Binuclear Highly Distorted Iron(III) Porphyrins Bridged by the Dianions of Hydroquinones: Role of the Bridge in Electronic Communication

Abstract

A family of binuclear highly substituted and distorted ferric porphyrins bridged through a variety of p-hydroquinone dianions is reported. Two iron(II) porphyrins are oxidized with a consequence of 2 e reduction of the p-benzoquinone unit, which produces the binuclear ferric complex bridged with dianions of hydroquinone. The electronic structures of the dimeric complexes have been confirmed by using UV/Vis, IR, 1H NMR, EPR and Mössbauer spectroscopy as well as single-crystal X-ray diffraction studies.
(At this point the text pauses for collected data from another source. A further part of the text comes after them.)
(* ===== verification/HalTcpClient.v ===== *)
(** The socket clients over a module HAL (src/src/hal/hal_tcp_client.{h,cpp} and
    hal_udp_client.{h,cpp}).

    The world is the HAL's routing tables, the client object and [U], everything
    else. The user's callbacks are functions on the world: they may do anything,
    reconnecting included. So are the module's own operations, during which the
    receive task may run any callback, and what it dispatches beside a hand-over. Other clients' callbacks on the same HAL are
    [other_data] and [other_close]; this client's closures are named [me]. *)
From stdpp Require Import base decidable list strings gmap.
From Stdlib Require Import ZArith Ascii Lia.
From S2P Require Import Prelude Errors HalRoutes.

(** * State *)

(** [HalTcpClient] with the [connected_] of its base class. *)
Record HalTcpClient := MkTcpClient {
  connected : bool;
  subscription : Z;
  connect_id : Z;
  generation : Z;
}.

Definition new_tcp_client : HalTcpClient := MkTcpClient false 0 (-1) 0.

Record HalUdpClient := MkUdpClient {
  uc_connected : bool;
  uc_subscription : Z;
  uc_connect_id : Z;
  remote_host : bytes;
  remote_port : Z;
}.

Definition new_udp_client : HalUdpClient := MkUdpClient false 0 (-1) [] 0.

(** * The TCP client *)

Section TcpClient.
Context {U : Type}.
Local Abbreviation world := (IModuleHal nat * (HalTcpClient * U))%type.
Context (me : nat).
Context (other_data : nat → Z → bytes → world → world) (other_close : nat → Z → world → world).
(** The module's own operations. *)
Context (hal_tcp_connect : world → world * Result Z).
Context (hal_tcp_close : Z → world → world).
Context (hal_tcp_send : Z → bytes → world → world * Result Z).
(** What the receive task dispatches while [Connect] is handed what was held. *)
Context (meanwhile : handover → world → world).
(** [OnData] and [OnDisconnected]; [None] is a callback never set. *)
Context (on_data : option (bytes → world → world)) (on_disconnected : option (world → world)).

Definition client (w : world) : HalTcpClient := w.2.1.
Definition hal (w : world) : IModuleHal nat := w.1.
Definition set_client (c : HalTcpClient) (w : world) : world := (w.1, (c, w.2.2)).
Definition set_hal (h : IModuleHal nat) (w : world) : world := (h, w.2).

Definition OnTcpData (data : bytes) (w : world) : world :=
  match on_data with Some f => f data w | None => w end.

Definition notify_disconnected (w : world) : world :=
  match on_disconnected with Some f => f w | None => w end.

Definition OnTcpClose (w : world) : world :=
  let c := client w in
  let w := set_client (MkTcpClient false (subscription c) (-1) (generation c)) w in
  notify_disconnected w.

Definition call_data (k : nat) (cid : Z) (data : bytes) (w : world) : world :=
  if (k =? me)%nat then OnTcpData data w else other_data k cid data w.
Definition call_close (k : nat) (cid : Z) (w : world) : world :=
  if (k =? me)%nat then OnTcpClose w else other_close k cid w.

Definition Connect (w : world) : world * Result unit :=
  if connected (client w)
  then (w, Err (net_error kAlreadyConnected "already connected")) else
  let '(w, result) := hal_tcp_connect w in
  match result with
  | Err e => (w, Err e)
  | Ok cid =>
      let my_generation := u32 (generation (client w) + 1) in
      let w := set_client (MkTcpClient true (subscription (client w)) cid my_generation) w in
      let '(w, handle) := SubscribeTcp call_data call_close hal_tcp_close meanwhile cid (Some me) (Some me) w in
      let c := client w in
      let w := if generation c =? my_generation
               then set_client (MkTcpClient (connected c) handle (connect_id c) (generation c)) w else w in
      (w, Ok ())
  end.

Definition Disconnect (w : world) : world :=
  let c := client w in
  if negb (connected c) then w else
  let id := connect_id c in
  let w := set_client (MkTcpClient false (subscription c) (-1) (generation c)) w in
  let w := set_hal (Unsubscribe (hal w) (subscription c)) w in
  let w := set_client (MkTcpClient false 0 (-1) (generation c)) w in
  notify_disconnected (hal_tcp_close id w).

Definition Send (data : bytes) (w : world) : world * Result Z :=
  if negb (connected (client w))
  then (w, Err (net_error kNotConnected "not connected")) else
  hal_tcp_send (connect_id (client w)) data w.

(** The destructor. *)
Definition destroy (w : world) : world :=
  let w := if connected (client w) then Disconnect w else w in
  let w := set_hal (Unsubscribe (hal w) (subscription (client w))) w in
  let c := client w in
  set_client (MkTcpClient (connected c) 0 (connect_id c) (generation c)) w.
End TcpClient.

(** * The UDP client *)

Section UdpClient.
Context {U : Type}.
Local Abbreviation world := (IModuleHal nat * (HalUdpClient * U))%type.
Context (me : nat).
Context (hal_udp_open : world → world * Result Z).
Context (hal_udp_close : Z → world → world).
Context (hal_udp_send : Z → bytes → world → world * Result Z).
Context (on_message : option (bytes → Z → bytes → world → world)).

Definition UdpConnect (host : bytes) (port : Z) (w : world) : world * Result unit :=
  if uc_connected w.2.1
  then (w, Err (net_error kAlreadyConnected "already connected")) else
  let '(w, result) := hal_udp_open w in
  match result with
  | Err e => (w, Err e)
  | Ok cid =>
      let '(h, handle) := SubscribeUdp w.1 cid (Some me) in
      ((h, (MkUdpClient true handle cid host port, w.2.2)), Ok ())
  end.

Definition OnUdpData (host : bytes) (port : Z) (data : bytes) (w : world) : world :=
  match on_message with
  | None => w
  | Some f =>
      let '(host, port) := if decide (host = []) then (remote_host w.2.1, remote_port w.2.1) else (host, port) in
      f host port data w
  end.

Definition Bind (port : Z) (w : world) : world * Result unit :=
  (w, Err (NotSupported "UDP Bind not supported by module HAL")).

Definition UdpDisconnect (w : world) : world :=
  let c := w.2.1 in
  if negb (uc_connected c) then w else
  hal_udp_close (uc_connect_id c)
    (Unsubscribe w.1 (uc_subscription c), (MkUdpClient false 0 (-1) (remote_host c) (remote_port c), w.2.2)).

Definition UdpSend (data : bytes) (w : world) : world * Result Z :=
  if negb (uc_connected w.2.1)
  then (w, Err (net_error kNotConnected "not connected")) else
  hal_udp_send (uc_connect_id w.2.1) data w.

(** The destination is ignored. *)
Definition SendTo (data host : bytes) (port : Z) (w : world) : world * Result Z := UdpSend data w.

Definition udp_destroy (w : world) : world :=
  let w := if uc_connected w.2.1 then UdpDisconnect w else w in
  let c := w.2.1 in
  (Unsubscribe w.1 (uc_subscription c),
   (MkUdpClient (uc_connected c) 0 (uc_connect_id c) (remote_host c) (remote_port c), w.2.2)).
End UdpClient.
The hydroquinone plane is remarkably tilted to form a Fe–O–C angle of approximately 132° and a dihedral angle of approximately 53° with the porphyrin mean plane. Variable-temperature magnetic susceptibility measurements were carried out between 5 and 300 K in the solid state and the iron centres are found to be involved in a weak antiferromagnetic exchange interaction through the bridge. The coupling constant, J, varies between –6.46 and –14.12 cm–1 for the complexes reported here just upon changing the substituent on the bridge. It was observed that an increase in the electron-withdrawing property of the substituent on the p-benzoquinone ring reduces the antiferromagnetic coupling between the two iron centres whereas electron-donating substituents increase it. The exchange interactions between two iron centres, thus, depend on the electronic nature of the bridge.